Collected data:
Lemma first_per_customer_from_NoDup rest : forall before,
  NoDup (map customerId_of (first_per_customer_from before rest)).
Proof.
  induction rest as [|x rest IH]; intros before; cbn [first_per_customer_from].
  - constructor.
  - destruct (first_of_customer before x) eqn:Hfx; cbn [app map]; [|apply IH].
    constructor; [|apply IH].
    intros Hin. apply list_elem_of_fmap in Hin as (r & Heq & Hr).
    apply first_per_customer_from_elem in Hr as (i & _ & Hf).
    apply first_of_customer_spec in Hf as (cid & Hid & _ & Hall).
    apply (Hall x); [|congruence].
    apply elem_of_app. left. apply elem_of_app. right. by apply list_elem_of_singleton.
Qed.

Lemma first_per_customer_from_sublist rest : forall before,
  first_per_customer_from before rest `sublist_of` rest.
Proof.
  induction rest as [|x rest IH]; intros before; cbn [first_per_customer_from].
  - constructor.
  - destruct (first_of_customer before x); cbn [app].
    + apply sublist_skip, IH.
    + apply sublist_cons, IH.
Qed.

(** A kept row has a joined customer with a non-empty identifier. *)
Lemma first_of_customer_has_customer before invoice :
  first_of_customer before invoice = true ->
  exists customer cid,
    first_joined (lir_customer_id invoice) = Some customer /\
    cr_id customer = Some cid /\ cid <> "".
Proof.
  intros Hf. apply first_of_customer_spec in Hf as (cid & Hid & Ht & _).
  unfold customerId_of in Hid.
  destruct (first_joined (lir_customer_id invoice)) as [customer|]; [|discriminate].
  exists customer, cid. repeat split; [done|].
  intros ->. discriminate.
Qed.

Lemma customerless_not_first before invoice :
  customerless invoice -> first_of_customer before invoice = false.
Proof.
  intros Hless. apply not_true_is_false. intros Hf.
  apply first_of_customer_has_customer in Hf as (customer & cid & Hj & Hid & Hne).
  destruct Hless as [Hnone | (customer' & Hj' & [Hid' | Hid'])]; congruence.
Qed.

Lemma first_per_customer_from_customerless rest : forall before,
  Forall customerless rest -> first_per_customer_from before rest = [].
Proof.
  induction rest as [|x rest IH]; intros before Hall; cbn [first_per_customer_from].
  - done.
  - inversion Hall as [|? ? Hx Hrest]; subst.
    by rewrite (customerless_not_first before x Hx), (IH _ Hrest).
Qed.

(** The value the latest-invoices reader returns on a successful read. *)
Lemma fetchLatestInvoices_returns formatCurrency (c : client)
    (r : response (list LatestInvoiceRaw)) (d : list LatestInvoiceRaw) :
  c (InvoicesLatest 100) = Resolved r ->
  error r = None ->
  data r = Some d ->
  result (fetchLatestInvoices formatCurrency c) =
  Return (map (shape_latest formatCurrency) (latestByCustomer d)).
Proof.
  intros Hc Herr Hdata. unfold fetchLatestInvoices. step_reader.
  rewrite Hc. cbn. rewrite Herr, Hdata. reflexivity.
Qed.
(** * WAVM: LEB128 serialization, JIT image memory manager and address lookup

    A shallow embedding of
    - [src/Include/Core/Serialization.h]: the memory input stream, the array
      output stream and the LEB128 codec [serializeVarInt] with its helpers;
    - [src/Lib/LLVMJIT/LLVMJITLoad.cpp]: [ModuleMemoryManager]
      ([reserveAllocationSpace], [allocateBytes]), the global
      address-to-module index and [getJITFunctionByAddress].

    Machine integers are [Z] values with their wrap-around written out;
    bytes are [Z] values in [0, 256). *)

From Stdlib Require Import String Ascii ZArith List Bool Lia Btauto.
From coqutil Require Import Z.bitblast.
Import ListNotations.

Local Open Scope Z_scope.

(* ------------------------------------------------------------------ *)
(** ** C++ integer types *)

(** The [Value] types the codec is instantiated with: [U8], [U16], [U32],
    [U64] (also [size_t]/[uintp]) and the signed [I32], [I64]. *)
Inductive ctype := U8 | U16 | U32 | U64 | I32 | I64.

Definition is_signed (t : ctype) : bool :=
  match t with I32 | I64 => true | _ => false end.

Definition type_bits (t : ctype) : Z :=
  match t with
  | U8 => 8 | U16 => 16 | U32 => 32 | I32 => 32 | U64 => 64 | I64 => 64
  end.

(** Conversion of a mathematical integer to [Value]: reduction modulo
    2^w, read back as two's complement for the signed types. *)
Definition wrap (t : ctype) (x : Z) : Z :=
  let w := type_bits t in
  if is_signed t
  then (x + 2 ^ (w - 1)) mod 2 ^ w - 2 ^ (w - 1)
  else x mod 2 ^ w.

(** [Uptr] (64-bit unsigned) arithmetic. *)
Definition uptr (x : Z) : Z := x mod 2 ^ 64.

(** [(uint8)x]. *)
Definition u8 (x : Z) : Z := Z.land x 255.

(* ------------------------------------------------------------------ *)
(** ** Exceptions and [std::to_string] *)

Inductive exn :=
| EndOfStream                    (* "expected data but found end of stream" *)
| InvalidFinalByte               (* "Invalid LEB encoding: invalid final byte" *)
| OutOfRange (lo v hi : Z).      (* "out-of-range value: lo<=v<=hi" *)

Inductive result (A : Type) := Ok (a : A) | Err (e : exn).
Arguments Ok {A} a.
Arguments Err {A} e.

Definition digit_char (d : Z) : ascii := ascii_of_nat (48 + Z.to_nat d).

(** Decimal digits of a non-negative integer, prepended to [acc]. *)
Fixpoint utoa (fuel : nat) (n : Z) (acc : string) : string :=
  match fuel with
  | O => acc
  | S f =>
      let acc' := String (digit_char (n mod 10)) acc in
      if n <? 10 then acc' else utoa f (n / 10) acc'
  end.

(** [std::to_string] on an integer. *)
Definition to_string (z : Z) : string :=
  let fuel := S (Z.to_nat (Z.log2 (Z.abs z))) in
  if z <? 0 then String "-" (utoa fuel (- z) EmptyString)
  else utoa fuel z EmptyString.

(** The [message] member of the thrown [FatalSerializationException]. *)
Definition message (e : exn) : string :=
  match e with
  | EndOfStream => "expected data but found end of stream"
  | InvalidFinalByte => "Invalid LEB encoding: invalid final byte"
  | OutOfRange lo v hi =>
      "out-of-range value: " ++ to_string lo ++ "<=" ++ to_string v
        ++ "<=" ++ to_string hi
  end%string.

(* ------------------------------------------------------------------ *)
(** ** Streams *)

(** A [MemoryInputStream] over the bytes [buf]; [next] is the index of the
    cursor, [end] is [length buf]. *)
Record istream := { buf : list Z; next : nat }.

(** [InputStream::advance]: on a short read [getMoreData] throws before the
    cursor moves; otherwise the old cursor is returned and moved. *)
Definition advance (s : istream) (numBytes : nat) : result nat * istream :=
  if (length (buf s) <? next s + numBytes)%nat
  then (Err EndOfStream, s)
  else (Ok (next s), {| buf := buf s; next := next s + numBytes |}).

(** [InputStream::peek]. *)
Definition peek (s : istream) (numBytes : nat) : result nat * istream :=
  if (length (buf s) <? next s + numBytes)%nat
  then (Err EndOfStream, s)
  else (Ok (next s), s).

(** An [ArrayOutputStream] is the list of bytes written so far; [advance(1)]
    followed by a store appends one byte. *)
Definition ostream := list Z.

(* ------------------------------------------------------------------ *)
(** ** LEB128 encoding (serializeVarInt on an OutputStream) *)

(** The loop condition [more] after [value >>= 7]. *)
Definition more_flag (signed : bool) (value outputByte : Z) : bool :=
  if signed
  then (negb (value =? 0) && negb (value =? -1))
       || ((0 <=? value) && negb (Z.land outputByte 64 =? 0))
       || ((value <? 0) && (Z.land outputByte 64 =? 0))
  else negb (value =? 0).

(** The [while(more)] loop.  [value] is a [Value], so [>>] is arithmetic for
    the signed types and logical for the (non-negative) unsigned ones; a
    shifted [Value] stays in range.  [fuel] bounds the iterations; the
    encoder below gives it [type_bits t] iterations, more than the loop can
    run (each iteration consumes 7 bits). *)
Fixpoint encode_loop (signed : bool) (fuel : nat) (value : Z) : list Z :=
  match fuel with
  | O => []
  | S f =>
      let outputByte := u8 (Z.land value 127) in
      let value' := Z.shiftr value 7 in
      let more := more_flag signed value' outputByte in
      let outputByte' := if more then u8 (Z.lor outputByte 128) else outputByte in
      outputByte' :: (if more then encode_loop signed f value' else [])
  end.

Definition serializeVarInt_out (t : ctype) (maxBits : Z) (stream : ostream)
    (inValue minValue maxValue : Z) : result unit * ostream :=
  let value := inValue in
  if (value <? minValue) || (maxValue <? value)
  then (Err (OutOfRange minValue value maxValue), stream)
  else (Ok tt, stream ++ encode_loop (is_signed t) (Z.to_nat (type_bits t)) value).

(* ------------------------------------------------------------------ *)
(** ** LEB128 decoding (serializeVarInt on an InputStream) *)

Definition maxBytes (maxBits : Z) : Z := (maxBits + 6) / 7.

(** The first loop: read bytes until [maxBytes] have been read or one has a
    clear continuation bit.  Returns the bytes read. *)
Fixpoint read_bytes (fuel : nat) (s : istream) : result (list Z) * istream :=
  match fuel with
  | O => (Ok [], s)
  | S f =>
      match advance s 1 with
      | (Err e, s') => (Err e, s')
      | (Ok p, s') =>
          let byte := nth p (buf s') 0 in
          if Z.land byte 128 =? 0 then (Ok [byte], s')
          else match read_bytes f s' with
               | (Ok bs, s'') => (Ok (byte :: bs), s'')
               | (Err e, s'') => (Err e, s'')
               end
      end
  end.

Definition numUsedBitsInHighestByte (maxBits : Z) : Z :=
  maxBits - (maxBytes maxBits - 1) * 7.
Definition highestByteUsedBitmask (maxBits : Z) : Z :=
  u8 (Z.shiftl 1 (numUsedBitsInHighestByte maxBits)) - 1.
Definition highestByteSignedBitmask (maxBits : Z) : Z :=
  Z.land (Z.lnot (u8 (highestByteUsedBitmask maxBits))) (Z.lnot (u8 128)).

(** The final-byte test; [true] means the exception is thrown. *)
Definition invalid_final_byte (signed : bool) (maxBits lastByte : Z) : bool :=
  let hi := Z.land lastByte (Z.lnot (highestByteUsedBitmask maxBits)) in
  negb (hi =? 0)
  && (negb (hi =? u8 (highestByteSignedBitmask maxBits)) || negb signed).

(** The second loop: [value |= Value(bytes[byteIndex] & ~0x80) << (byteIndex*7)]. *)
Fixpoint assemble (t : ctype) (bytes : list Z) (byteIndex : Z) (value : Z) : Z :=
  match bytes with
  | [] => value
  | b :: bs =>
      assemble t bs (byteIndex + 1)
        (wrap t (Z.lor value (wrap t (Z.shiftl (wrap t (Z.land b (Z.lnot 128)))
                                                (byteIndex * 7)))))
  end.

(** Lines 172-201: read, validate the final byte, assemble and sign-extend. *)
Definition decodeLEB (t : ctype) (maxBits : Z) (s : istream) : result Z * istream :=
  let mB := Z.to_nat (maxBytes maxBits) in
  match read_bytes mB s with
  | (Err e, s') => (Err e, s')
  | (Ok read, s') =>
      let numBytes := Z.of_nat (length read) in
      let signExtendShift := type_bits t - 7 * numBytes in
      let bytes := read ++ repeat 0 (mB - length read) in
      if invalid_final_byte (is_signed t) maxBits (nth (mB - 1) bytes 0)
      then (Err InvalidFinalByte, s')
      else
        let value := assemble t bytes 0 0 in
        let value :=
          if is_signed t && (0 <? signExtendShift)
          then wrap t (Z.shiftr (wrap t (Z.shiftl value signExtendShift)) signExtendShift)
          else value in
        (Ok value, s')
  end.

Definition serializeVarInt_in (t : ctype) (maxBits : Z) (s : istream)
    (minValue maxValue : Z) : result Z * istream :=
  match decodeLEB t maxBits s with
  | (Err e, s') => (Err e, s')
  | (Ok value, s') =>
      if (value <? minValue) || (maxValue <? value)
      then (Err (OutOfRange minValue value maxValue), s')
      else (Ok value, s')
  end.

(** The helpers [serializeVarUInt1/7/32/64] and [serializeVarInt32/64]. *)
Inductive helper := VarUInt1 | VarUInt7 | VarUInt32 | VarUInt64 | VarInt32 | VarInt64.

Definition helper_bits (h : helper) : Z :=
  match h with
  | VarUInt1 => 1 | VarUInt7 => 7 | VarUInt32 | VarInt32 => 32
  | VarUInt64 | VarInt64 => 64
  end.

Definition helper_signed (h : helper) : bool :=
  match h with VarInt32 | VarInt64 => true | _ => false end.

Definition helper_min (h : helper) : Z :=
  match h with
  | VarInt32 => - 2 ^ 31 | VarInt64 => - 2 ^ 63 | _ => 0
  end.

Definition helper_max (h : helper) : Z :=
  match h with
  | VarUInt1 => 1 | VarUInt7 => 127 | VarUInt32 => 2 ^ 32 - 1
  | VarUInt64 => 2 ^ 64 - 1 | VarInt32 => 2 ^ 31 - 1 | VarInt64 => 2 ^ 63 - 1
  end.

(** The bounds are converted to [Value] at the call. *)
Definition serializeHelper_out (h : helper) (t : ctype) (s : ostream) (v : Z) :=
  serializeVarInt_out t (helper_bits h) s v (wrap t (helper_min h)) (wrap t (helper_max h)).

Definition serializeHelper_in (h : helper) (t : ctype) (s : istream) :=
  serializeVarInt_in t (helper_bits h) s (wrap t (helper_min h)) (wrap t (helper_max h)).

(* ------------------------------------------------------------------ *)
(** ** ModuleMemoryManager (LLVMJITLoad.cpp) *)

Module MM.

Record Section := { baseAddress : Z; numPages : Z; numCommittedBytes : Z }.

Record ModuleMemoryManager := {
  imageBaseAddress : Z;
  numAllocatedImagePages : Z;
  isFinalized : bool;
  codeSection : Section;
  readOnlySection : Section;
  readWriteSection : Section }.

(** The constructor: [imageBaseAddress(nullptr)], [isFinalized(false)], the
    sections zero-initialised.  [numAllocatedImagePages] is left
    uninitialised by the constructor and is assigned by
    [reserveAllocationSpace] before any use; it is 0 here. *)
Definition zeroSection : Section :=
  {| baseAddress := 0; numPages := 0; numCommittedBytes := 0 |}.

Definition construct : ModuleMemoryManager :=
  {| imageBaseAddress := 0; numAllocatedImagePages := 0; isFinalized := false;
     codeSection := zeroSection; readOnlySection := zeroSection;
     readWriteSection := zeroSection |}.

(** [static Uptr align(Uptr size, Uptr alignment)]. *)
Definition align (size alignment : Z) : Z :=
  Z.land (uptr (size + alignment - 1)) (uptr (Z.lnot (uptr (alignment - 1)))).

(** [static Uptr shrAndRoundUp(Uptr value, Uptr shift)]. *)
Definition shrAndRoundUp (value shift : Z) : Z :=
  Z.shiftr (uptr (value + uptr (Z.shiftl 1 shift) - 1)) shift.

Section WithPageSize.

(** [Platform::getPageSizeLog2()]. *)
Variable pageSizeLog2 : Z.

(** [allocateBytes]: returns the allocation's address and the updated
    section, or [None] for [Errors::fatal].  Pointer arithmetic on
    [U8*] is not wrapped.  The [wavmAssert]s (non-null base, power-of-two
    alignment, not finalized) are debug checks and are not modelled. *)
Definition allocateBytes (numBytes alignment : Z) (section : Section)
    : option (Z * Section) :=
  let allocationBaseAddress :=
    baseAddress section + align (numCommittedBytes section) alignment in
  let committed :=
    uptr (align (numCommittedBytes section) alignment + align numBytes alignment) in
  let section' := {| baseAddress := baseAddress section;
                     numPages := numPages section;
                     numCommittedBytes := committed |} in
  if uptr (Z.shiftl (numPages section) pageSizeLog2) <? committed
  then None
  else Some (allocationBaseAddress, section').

Task goal
Copy exactly the line that contains "Section WithPageSize." and every line after it, up to and including the last line of the records.

Output for this exercise
Section WithPageSize.

(** [Platform::getPageSizeLog2()]. *)
Variable pageSizeLog2 : Z.

(** [allocateBytes]: returns the allocation's address and the updated
    section, or [None] for [Errors::fatal].  Pointer arithmetic on
    [U8*] is not wrapped.  The [wavmAssert]s (non-null base, power-of-two
    alignment, not finalized) are debug checks and are not modelled. *)
Definition allocateBytes (numBytes alignment : Z) (section : Section)
    : option (Z * Section) :=
  let allocationBaseAddress :=
    baseAddress section + align (numCommittedBytes section) alignment in
  let committed :=
    uptr (align (numCommittedBytes section) alignment + align numBytes alignment) in
  let section' := {| baseAddress := baseAddress section;
                     numPages := numPages section;
                     numCommittedBytes := committed |} in
  if uptr (Z.shiftl (numPages section) pageSizeLog2) <? committed
  then None
  else Some (allocationBaseAddress, section').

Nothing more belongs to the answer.